9. So many electronic distractions. Tim and I were listening to an episode of Being with Krista Tippet, which was talking about food — ethically, sustainable produced food. One thing the guest said, which stuck with both of us, is that we’ve allowed a lot of feature creep into our lives — we’ve “found” four hours a day to watch TV, and “found” four hours a day to be on the Internet, and we complain we don’t have time to cook. So, Tim and I discussed a designated day of the week to be a digital sabbath, from sun-down to sun-up. A designated day to coo at our baby, cook a complicated meal, talk, read, craft, and listen to music.

10. Sexual Harassment. I was having a hard time thinking of two more things that I didn’t need in my life, and I suppose I need less Sexual Harassment in my life in 2011, but more so, this is an intention I want to spread to all of reality. 2011 needs less rape, less assault, less harassment. I’ll keep blogging against it, keep supporting my family and friends against it, and doing my best to make this a reality.

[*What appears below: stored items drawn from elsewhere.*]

(* ===== verification/VendorTags.v ===== *)
(** * Vendor tags (libmocha/camera/VendorTagDescriptor.cpp)

    The names, sections and types of a camera's own metadata tags, and how a
    descriptor travels in a parcel.  A [KeyedVector] is a map that iterates in
    the order of its keys, a [SortedVector] a sorted list without duplicates.
    The parcel is a parameter.  Memory is never short. *)

From S2P Require Import Prelude Monad Params.
From stdpp Require Import strings sorting.

#[local] Open Scope string_scope.
#[local] Open Scope list_scope.
#[local] Open Scope Z_scope.

Definition OK : Z := 0.
Definition BAD_VALUE : Z := -22.
Definition NOT_ENOUGH_DATA : Z := -61.
(** system/camera_metadata.h and system/camera_vendor_tags.h *)
Definition VENDOR_TAG_BOUNDARY : Z := 0x80000000.
Definition NUM_TYPES : Z := 6.
Definition VENDOR_TAG_COUNT_ERR : Z := -1.
Definition VENDOR_TAG_TYPE_ERR : Z := -1.

(** ** Containers *)

(** [SortedVector::add] and [indexOf]. *)
Fixpoint sv_add (x : string) (l : list string) : list string :=
  match l with
  | [] => [x]
  | y :: l' => if bool_decide (x = y) then x :: l' else if str_le x y then x :: l else y :: sv_add x l'
  end.
Fixpoint sv_indexOf (x : string) (l : list string) : Z :=
  match l with
  | [] => -2
  | y :: l' => if bool_decide (x = y) then 0 else let i := sv_indexOf x l' in if i <? 0 then i else i + 1
  end.

(** The keys of a [KeyedVector] of tags, in order. *)
Definition keys {V} (m : gmap Z V) : list Z := merge_sort Z.le (elements (dom m)).

(** ** The parcel (libbinder) *)

Inductive pitem := PInt (v : Z) | PStr (s : string).

(** A write gives a status; reading an integer a status and the value; reading
    a string that is not there the empty one. *)
Class Parcel := {
  parcel : Type;
  writeInt32 : Z → parcel → Z * parcel;
  writeString8 : string → parcel → Z * parcel;
  readInt32 : parcel → (Z * Z) * parcel;
  readString8 : parcel → string * parcel;
  items : parcel → list pitem }.

Class ParcelOk (P : Parcel) : Prop := {
  pa_writeInt32 : ∀ v p, items (writeInt32 v p).2 = if (writeInt32 v p).1 =? OK then items p ++ [PInt (i32 v)] else items p;
  pa_writeString8 : ∀ s p, items (writeString8 s p).2 = if (writeString8 s p).1 =? OK then items p ++ [PStr s] else items p;
  pa_readInt32 : ∀ v l p, items p = PInt v :: l → (readInt32 p).1 = (OK, v) ∧ items (readInt32 p).2 = l;
  pa_readString8 : ∀ s l p, items p = PStr s :: l → (readString8 p).1 = s ∧ items (readString8 p).2 = l }.

(** ** The descriptor *)

Record VendorTagDescriptor := mkVtd {
  mTagCount : Z; mSections : list string; mTagToSectionMap : gmap Z Z; mTagToNameMap : gmap Z string; mTagToTypeMap : gmap Z Z;
  mReverseMapping : gmap string (gmap string Z) }.
#[export] Instance vtd_eta : Eta VendorTagDescriptor := λ d, mkVtd
  (mTagCount d) (mSections d) (mTagToSectionMap d) (mTagToNameMap d) (mTagToTypeMap d) (mReverseMapping d).

Definition new_descriptor (tagCount : Z) : VendorTagDescriptor := mkVtd tagCount [] ∅ ∅ ∅ ∅.

(** One tag of the reverse mapping. *)
Definition add_reverse (section name : string) (tag : Z) (m : gmap string (gmap string Z)) : gmap string (gmap string Z) :=
  <[section := <[name := tag]> (default ∅ (m !! section))]> m.

(** [struct vendor_tag_ops]: [get_all_tags] fills an array of [get_tag_count]
    elements. *)
Record vendor_tag_ops := mkOps {
  get_tag_count : Z; get_all_tags : list Z; get_section_name : Z → option string; get_tag_name : Z → option string; get_tag_type : Z → Z }.

(** The first loop: the maps, the sections and the section of every tag; or the
    error. *)
Fixpoint collect (ops : vendor_tag_ops) (tags : list Z) (d : VendorTagDescriptor) (sections : list string) (tagToSection : gmap Z string) :
    Z + (VendorTagDescriptor * list string * gmap Z string) :=
  match tags with
  | [] => inr (d, sections, tagToSection)
  | tag :: tags' =>
      if tag <? VENDOR_TAG_BOUNDARY then inl BAD_VALUE else
      match get_tag_name ops tag with
      | None => inl BAD_VALUE
      | Some tagName =>
          let d := d <| mTagToNameMap := <[tag := tagName]> (mTagToNameMap d) |> in
          match get_section_name ops tag with
          | None => inl BAD_VALUE
          | Some sectionName =>
              let tagType := get_tag_type ops tag in
              if (tagType <? 0) || (tagType >=? NUM_TYPES) then inl BAD_VALUE else
              collect ops tags' (d <| mTagToTypeMap := <[tag := tagType]> (mTagToTypeMap d) |>)
                (sv_add sectionName sections) (<[tag := sectionName]> tagToSection)
          end
      end
  end.

(** The second loop. *)
Fixpoint index_tags (tags : list Z) (tagToSection : gmap Z string) (d : VendorTagDescriptor) : option VendorTagDescriptor :=
  match tags with
  | [] => Some d
  | tag :: tags' =>
      section ← tagToSection !! tag;
      let index := sv_indexOf section (mSections d) in
      if index <? 0 then None else
      name ← mTagToNameMap d !! tag;
      index_tags tags' tagToSection
        (d <| mTagToSectionMap := <[tag := index]> (mTagToSectionMap d) |> <| mReverseMapping := add_reverse section name tag (mReverseMapping d) |>)
  end.

Definition createDescriptorFromOps (vOps : option vendor_tag_ops) : option (Z * option VendorTagDescriptor) :=
  match vOps with
  | None => Some (BAD_VALUE, None)
  | Some ops =>
      let tagCount := get_tag_count ops in
      if tagCount <? 0 then Some (BAD_VALUE, None) else
      tagArray ← ldn (get_all_tags ops) 0 tagCount;
      match collect ops tagArray (new_descriptor tagCount) [] ∅ with
      | inl e => Some (e, None)
      | inr (d, sections, tagToSection) =>
          d ← index_tags tagArray tagToSection (d <| mSections := sections |>);
          Some (OK, Some d)
      end
  end.

Definition getTagCount (d : VendorTagDescriptor) : Z :=
  let size := Z.of_nat (size (mTagToNameMap d)) in if size =? 0 then VENDOR_TAG_COUNT_ERR else size.
Definition getTagArray (d : VendorTagDescriptor) : list Z := keys (mTagToNameMap d).
(** [Some None] is VENDOR_SECTION_NAME_ERR, null. *)
Definition getSectionName (d : VendorTagDescriptor) (tag : Z) : option (option string) :=
  match mTagToSectionMap d !! tag with
  | None => Some None
  | Some i => s ← ld (mSections d) i; Some (Some s)
  end.
Definition getTagName (d : VendorTagDescriptor) (tag : Z) : option string := mTagToNameMap d !! tag.
Definition getTagType (d : VendorTagDescriptor) (tag : Z) : option Z :=
  match mTagToNameMap d !! tag with None => Some VENDOR_TAG_TYPE_ERR | Some _ => mTagToTypeMap d !! tag end.
Definition getAllSectionNames (d : VendorTagDescriptor) : list string := mSections d.
Definition lookupTag (d : VendorTagDescriptor) (name section : string) : Z * option Z :=
  match mReverseMapping d !! section with
  | None => (BAD_VALUE, None)
  | Some m => match m !! name with None => (BAD_VALUE, None) | Some tag => (OK, Some tag) end
  end.

(** ** In a parcel *)

Section Parcels.
Context `{P : Parcel}.
Abbreviation VM := (ST parcel).

Definition w_int (v : Z) : VM Z := λ p, Some (writeInt32 v p).
Definition w_str (s : string) : VM Z := λ p, Some (writeString8 s p).
Definition r_int : VM (Z * Z) := λ p, Some (readInt32 p).
Definition r_str : VM string := λ p, Some (readString8 p).

(** The loop over the tags: the status it was left with. *)
Fixpoint write_tags (d : VendorTagDescriptor) (tags : list Z) : VM Z :=
  match tags with
  | [] => mret OK
  | tag :: tags' =>
      tagName ← lift (mTagToNameMap d !! tag);
      sectionIndex ← lift (mTagToSectionMap d !! tag);
      tagType ← lift (mTagToTypeMap d !! tag);
      res ← w_int tag; if negb (res =? OK) then mret res else
      res ← w_int tagType; if negb (res =? OK) then mret res else
      res ← w_str tagName; if negb (res =? OK) then mret res else
      res ← w_int sectionIndex; if negb (res =? OK) then mret res else
      write_tags d tags'
  end.
Fixpoint write_sections (l : list string) : VM Z :=
  match l with [] => mret OK | s :: l' => res ← w_str s; if negb (res =? OK) then mret res else write_sections l' end.

(** A failure inside the loop over the tags is forgotten when sections follow. *)
Definition writeToParcel (d : VendorTagDescriptor) : VM Z :=
  res ← w_int (mTagCount d);
  if negb (res =? OK) then mret res else
  res ← write_tags d (keys (mTagToNameMap d));
  if blen (mSections d) >? 0 then
    res ← w_int (blen (mSections d));
    if negb (res =? OK) then mret res else write_sections (mSections d)
  else mret res.

(** The status, the descriptor so far, the largest index and the tags. *)
Fixpoint read_tags (n : nat) (d : VendorTagDescriptor) (maxIndex : Z) (allTags : list Z) : VM (Z * VendorTagDescriptor * Z * list Z) :=
  match n with
  | O => mret (OK, d, maxIndex, allTags)
  | S n' =>
      '(res, tag) ← r_int; let tag := u32 tag in
      if negb (res =? OK) then mret (res, d, maxIndex, allTags) else
      if tag <? VENDOR_TAG_BOUNDARY then mret (BAD_VALUE, d, maxIndex, allTags) else
      '(res, tagType) ← r_int;
      if negb (res =? OK) then mret (res, d, maxIndex, allTags) else
      if (tagType <? 0) || (tagType >=? NUM_TYPES) then mret (BAD_VALUE, d, maxIndex, allTags) else
      tagName ← r_str;
      if bool_decide (tagName = "") then mret (NOT_ENOUGH_DATA, d, maxIndex, allTags) else
      '(res, sectionIndex) ← r_int; let sectionIndex := u32 sectionIndex in
      if negb (res =? OK) then mret (res, d, maxIndex, allTags) else
      read_tags n' (d <| mTagToNameMap := <[tag := tagName]> (mTagToNameMap d) |> <| mTagToSectionMap := <[tag := sectionIndex]> (mTagToSectionMap d) |>
                      <| mTagToTypeMap := <[tag := tagType]> (mTagToTypeMap d) |>)
        (Z.max maxIndex sectionIndex) (allTags ++ [tag])
  end.
Fixpoint read_sections (n : nat) (l : list string) : VM (option (list string)) :=
  match n with
  | O => mret (Some l)
  | S n' => s ← r_str; if bool_decide (s = "") then mret None else read_sections n' (sv_add s l)
  end.
(** [mSections[i]] is not checked. *)
Fixpoint reverse_tags (tags : list Z) (d : VendorTagDescriptor) : option VendorTagDescriptor :=
  match tags with
  | [] => Some d
  | tag :: tags' =>
      i ← mTagToSectionMap d !! tag;
      section ← ld (mSections d) i;
      name ← mTagToNameMap d !! tag;
      reverse_tags tags' (d <| mReverseMapping := add_reverse section name tag (mReverseMapping d) |>)
  end.

Definition createFromParcel : VM (Z * option VendorTagDescriptor) :=
  '(res, tagCount) ← r_int;
  if negb (res =? OK) then mret (res, None) else
  if tagCount <? 0 then mret (BAD_VALUE, None) else
  '(res, d, maxSectionIndex, allTags) ← read_tags (Z.to_nat tagCount) (new_descriptor tagCount) 0 [];
  if negb (res =? OK) then mret (res, None) else
  sections ← (if tagCount >? 0 then
                '(res, sectionCount) ← r_int; let sectionCount := u32 sectionCount in
                if negb (res =? OK) then mret (inl res) else
                if sectionCount <? u32 (maxSectionIndex + 1) then mret (inl BAD_VALUE) else
                if sectionCount =? 0 then ub else
                l ← read_sections (Z.to_nat sectionCount) [];
                mret (match l with None => inl NOT_ENOUGH_DATA | Some l => inr l end)
              else mret (inr []));
  match sections with
  | inl e => mret (e, None)
  | inr l =>
      d ← lift (reverse_tags allTags (d <| mSections := l |>));
      mret (OK, Some d)
  end.
End Parcels.

(** ** The process's descriptor *)

(** [sGlobalVendorTagDescriptor], and whether the metadata library was given
    its operations. *)
Record vt_global := mkGlobal { sGlobalVendorTagDescriptor : option VendorTagDescriptor; vendor_ops : bool }.
#[export] Instance vt_global_eta : Eta vt_global := λ g, mkGlobal (sGlobalVendorTagDescriptor g) (vendor_ops g).

Section Global.
(** [set_camera_metadata_vendor_ops]: its status for operations and for null. *)
Variable set_camera_metadata_vendor_ops : bool → Z.

Definition set_ops (given : bool) : ST vt_global Z :=
  let res := set_camera_metadata_vendor_ops given in
  when (res =? OK) (modify (λ g, g <| vendor_ops := given |>));; mret res.
Definition setAsGlobalVendorTagDescriptor (desc : option VendorTagDescriptor) : ST vt_global Z :=
  modify (λ g, g <| sGlobalVendorTagDescriptor := desc |>);;
  set_ops (bool_decide (is_Some desc)).
Definition clearGlobalVendorTagDescriptor : ST vt_global () :=
  _ ← set_ops false;
  modify (λ g, g <| sGlobalVendorTagDescriptor := None |>).
End Global.
Definition getGlobalVendorTagDescriptor : ST vt_global (option VendorTagDescriptor) := gets sGlobalVendorTagDescriptor.

(** The operations installed: they ask the process's descriptor. *)
Definition vendor_tag_descriptor_get_tag_count (g : vt_global) : Z :=
  match sGlobalVendorTagDescriptor g with None => VENDOR_TAG_COUNT_ERR | Some d => getTagCount d end.
(** [None] leaves the array as it was. *)
Definition vendor_tag_descriptor_get_all_tags (g : vt_global) : option (list Z) := getTagArray <$> sGlobalVendorTagDescriptor g.
Definition vendor_tag_descriptor_get_section_name (g : vt_global) (tag : Z) : option (option string) :=
  match sGlobalVendorTagDescriptor g with None => Some None | Some d => getSectionName d tag end.
Definition vendor_tag_descriptor_get_tag_name (g : vt_global) (tag : Z) : option string :=
  match sGlobalVendorTagDescriptor g with None => None | Some d => getTagName d tag end.
Definition vendor_tag_descriptor_get_tag_type (g : vt_global) (tag : Z) : option Z :=
  match sGlobalVendorTagDescriptor g with None => Some VENDOR_TAG_TYPE_ERR | Some d => getTagType d tag end.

11. Poverty. Ditto. 2011 needs less poverty — it needs less suffering. I will be intentional with my time and treasure in 2011 to lessen suffering, and work on the underlying issues of justice that cause poverty to be perpetuated.


Good Marriage Day

Yesterday was a bad marriage day. While I sat on the couch, worrying about all the stuff that Tim and I were committed to – our unborn child, a trip to DC, getting ready to move, a project for a family wedding. And as I thought, I got more and more grumpy. And I started a fight, because I was feeling overwhelmed and tired, and wanted Tim to take some of the burden.

And so, rather than articulate the problem, I accused Tim of “never” doing “anything” that I asked him to do in a “timely manner.” He got defensive, and the fight escalated. I turned into a giant bag of snot, tired and overwhelmed.

Compare that to today, where Tim and I discussed our options to solve a problem in a mature and organized way.

I called a perinatal psychologist recommended by my midwife, and found that he does not take insurance, but makes it easy to bill your insurance yourself. Okay, cool. I tell Tim, and he takes the ball to call our insurance to make sure we wouldn’t be out of pocket. To make a long story short — the insurance company says they won’t cover him, the doctor’s office has patients who do, in fact, get reimbursed.

So, now we have to make a decision. I don’t know why it occurred to me, but I put it in terms of this: we wanted to go to this doctor because he is considered an expert in mood disorders in pregnant women, and therefore he should be able to minimize the risk to baby of anti-depressants, while still taking care of me. What do we risk by not going to him? What are we risking by going to this psychiatrist?

Tim put it this way: “By not going, we are risking your mental health, and baby’s health.  By going we’re risking spending a lot of money each time we visit.”

So there are the variable in this situation: my mental health, baby’s health, and money.

Knowing the variables, we can talk about our options. Baby’s health can be protected by not taking anti-depressants at all. But that could be disastrous for my health. My mental health can be improved my changing my doseage, which means getting a new script from my doctor. However, how these drugs effect fetuses is a big question mark. Both of these options minimize our potential financial risk.

So, what risks are we willing to take? Now, we haven’t quite figured it out. But I am thrilled that this discussion has played out the way it has — with rational discussion, and weighing our options and the risks.

That is a good marriage day. While this could’ve gotten really heated and emotional, we talked like a team. I’m proud of us.